BEGIN INFORMATION SHOWN

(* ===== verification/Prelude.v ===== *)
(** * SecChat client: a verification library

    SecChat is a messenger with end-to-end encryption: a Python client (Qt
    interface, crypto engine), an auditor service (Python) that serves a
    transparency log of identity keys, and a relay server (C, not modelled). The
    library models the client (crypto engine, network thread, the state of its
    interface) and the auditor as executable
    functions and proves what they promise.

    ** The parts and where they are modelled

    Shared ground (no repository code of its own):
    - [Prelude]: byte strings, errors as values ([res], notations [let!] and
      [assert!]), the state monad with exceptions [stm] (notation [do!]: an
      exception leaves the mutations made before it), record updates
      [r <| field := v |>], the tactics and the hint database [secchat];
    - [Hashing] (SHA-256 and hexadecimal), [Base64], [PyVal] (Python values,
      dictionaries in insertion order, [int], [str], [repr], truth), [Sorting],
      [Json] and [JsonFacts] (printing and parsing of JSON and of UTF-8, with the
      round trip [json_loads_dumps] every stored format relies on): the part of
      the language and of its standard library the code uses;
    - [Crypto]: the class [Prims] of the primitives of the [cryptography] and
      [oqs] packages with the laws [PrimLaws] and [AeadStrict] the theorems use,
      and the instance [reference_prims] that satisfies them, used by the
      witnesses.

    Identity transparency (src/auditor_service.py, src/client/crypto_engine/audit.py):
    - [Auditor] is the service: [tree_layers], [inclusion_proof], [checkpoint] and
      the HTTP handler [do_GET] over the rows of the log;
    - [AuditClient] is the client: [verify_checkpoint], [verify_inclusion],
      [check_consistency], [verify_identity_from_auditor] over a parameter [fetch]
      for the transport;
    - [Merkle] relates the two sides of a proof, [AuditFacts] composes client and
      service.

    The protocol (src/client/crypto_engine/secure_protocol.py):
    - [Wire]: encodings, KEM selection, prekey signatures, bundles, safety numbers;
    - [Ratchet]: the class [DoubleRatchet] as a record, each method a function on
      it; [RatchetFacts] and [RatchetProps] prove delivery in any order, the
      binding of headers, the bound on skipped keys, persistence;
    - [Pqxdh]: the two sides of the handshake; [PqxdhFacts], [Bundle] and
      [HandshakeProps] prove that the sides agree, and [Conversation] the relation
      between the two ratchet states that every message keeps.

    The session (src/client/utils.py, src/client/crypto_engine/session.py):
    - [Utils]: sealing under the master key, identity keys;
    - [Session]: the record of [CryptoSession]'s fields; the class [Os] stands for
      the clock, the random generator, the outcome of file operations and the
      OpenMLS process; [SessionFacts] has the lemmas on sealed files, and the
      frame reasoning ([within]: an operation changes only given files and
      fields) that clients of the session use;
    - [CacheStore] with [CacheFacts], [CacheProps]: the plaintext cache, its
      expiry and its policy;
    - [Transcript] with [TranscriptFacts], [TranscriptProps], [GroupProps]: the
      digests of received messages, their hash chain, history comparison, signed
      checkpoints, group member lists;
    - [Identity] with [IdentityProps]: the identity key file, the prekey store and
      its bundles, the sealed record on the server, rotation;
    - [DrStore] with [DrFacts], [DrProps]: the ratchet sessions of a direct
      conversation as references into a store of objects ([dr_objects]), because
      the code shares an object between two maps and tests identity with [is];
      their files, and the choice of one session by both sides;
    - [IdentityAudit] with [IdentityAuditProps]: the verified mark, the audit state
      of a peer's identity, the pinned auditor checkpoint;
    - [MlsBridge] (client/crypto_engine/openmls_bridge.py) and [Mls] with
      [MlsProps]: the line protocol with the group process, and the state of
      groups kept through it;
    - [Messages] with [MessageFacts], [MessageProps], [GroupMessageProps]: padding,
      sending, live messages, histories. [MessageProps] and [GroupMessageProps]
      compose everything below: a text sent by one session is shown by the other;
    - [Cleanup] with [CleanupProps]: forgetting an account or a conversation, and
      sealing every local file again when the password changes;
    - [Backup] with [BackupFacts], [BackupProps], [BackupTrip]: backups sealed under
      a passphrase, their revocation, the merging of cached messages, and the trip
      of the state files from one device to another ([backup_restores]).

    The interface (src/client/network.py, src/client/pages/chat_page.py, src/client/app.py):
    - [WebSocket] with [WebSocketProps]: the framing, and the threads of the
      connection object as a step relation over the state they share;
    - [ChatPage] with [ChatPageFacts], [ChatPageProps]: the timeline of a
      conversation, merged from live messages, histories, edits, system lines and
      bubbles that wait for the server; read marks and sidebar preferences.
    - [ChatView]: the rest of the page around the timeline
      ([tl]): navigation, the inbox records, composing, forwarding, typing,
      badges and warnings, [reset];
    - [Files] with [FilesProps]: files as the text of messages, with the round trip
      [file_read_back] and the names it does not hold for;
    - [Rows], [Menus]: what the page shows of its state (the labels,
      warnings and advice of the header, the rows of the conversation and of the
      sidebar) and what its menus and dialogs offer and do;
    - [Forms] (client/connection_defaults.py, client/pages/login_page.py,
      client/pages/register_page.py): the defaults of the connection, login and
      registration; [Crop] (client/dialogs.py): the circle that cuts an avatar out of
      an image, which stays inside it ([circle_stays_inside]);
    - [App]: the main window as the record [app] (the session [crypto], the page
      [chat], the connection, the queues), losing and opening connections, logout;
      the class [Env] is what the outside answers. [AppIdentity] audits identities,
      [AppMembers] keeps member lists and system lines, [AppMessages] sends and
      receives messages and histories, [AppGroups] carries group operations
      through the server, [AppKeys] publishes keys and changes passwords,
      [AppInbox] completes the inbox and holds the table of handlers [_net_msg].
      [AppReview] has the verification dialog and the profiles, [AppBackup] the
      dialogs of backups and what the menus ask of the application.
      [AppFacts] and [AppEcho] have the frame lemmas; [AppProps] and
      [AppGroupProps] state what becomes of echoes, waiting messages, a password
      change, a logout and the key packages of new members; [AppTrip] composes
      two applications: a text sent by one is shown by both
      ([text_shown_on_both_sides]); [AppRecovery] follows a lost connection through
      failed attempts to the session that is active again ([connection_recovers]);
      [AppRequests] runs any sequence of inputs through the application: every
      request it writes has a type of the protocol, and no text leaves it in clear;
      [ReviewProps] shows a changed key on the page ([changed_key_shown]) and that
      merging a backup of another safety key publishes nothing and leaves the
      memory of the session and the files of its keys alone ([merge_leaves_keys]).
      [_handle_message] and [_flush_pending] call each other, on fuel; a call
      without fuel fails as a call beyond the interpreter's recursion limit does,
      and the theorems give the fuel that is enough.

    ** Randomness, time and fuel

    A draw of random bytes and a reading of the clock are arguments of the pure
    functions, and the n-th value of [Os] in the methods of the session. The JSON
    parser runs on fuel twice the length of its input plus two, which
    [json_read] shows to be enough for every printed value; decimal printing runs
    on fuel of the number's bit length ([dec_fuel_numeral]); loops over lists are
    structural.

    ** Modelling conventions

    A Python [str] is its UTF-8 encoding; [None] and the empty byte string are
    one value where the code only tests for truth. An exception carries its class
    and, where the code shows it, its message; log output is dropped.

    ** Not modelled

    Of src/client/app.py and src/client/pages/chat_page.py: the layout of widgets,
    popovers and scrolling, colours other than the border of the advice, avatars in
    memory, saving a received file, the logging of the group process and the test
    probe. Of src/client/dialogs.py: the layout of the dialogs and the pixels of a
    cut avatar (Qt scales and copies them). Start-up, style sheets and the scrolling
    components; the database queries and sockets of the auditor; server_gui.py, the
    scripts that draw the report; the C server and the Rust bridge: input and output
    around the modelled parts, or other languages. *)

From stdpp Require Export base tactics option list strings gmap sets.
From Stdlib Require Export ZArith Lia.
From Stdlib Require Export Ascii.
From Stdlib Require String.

END INFORMATION SHOWN

#### [WHAT THE TASK ASKS]
Retype only the stretch of lines above starting at the one with "sidebar) and what" and stopping at the one with "[chat], the connection, the", exactly as written, with both kept.

#### [RESULT BELOW]
      sidebar) and what its menus and dialogs offer and do;
    - [Forms] (client/connection_defaults.py, client/pages/login_page.py,
      client/pages/register_page.py): the defaults of the connection, login and
      registration; [Crop] (client/dialogs.py): the circle that cuts an avatar out of
      an image, which stays inside it ([circle_stays_inside]);
    - [App]: the main window as the record [app] (the session [crypto], the page
      [chat], the connection, the queues), losing and opening connections, logout;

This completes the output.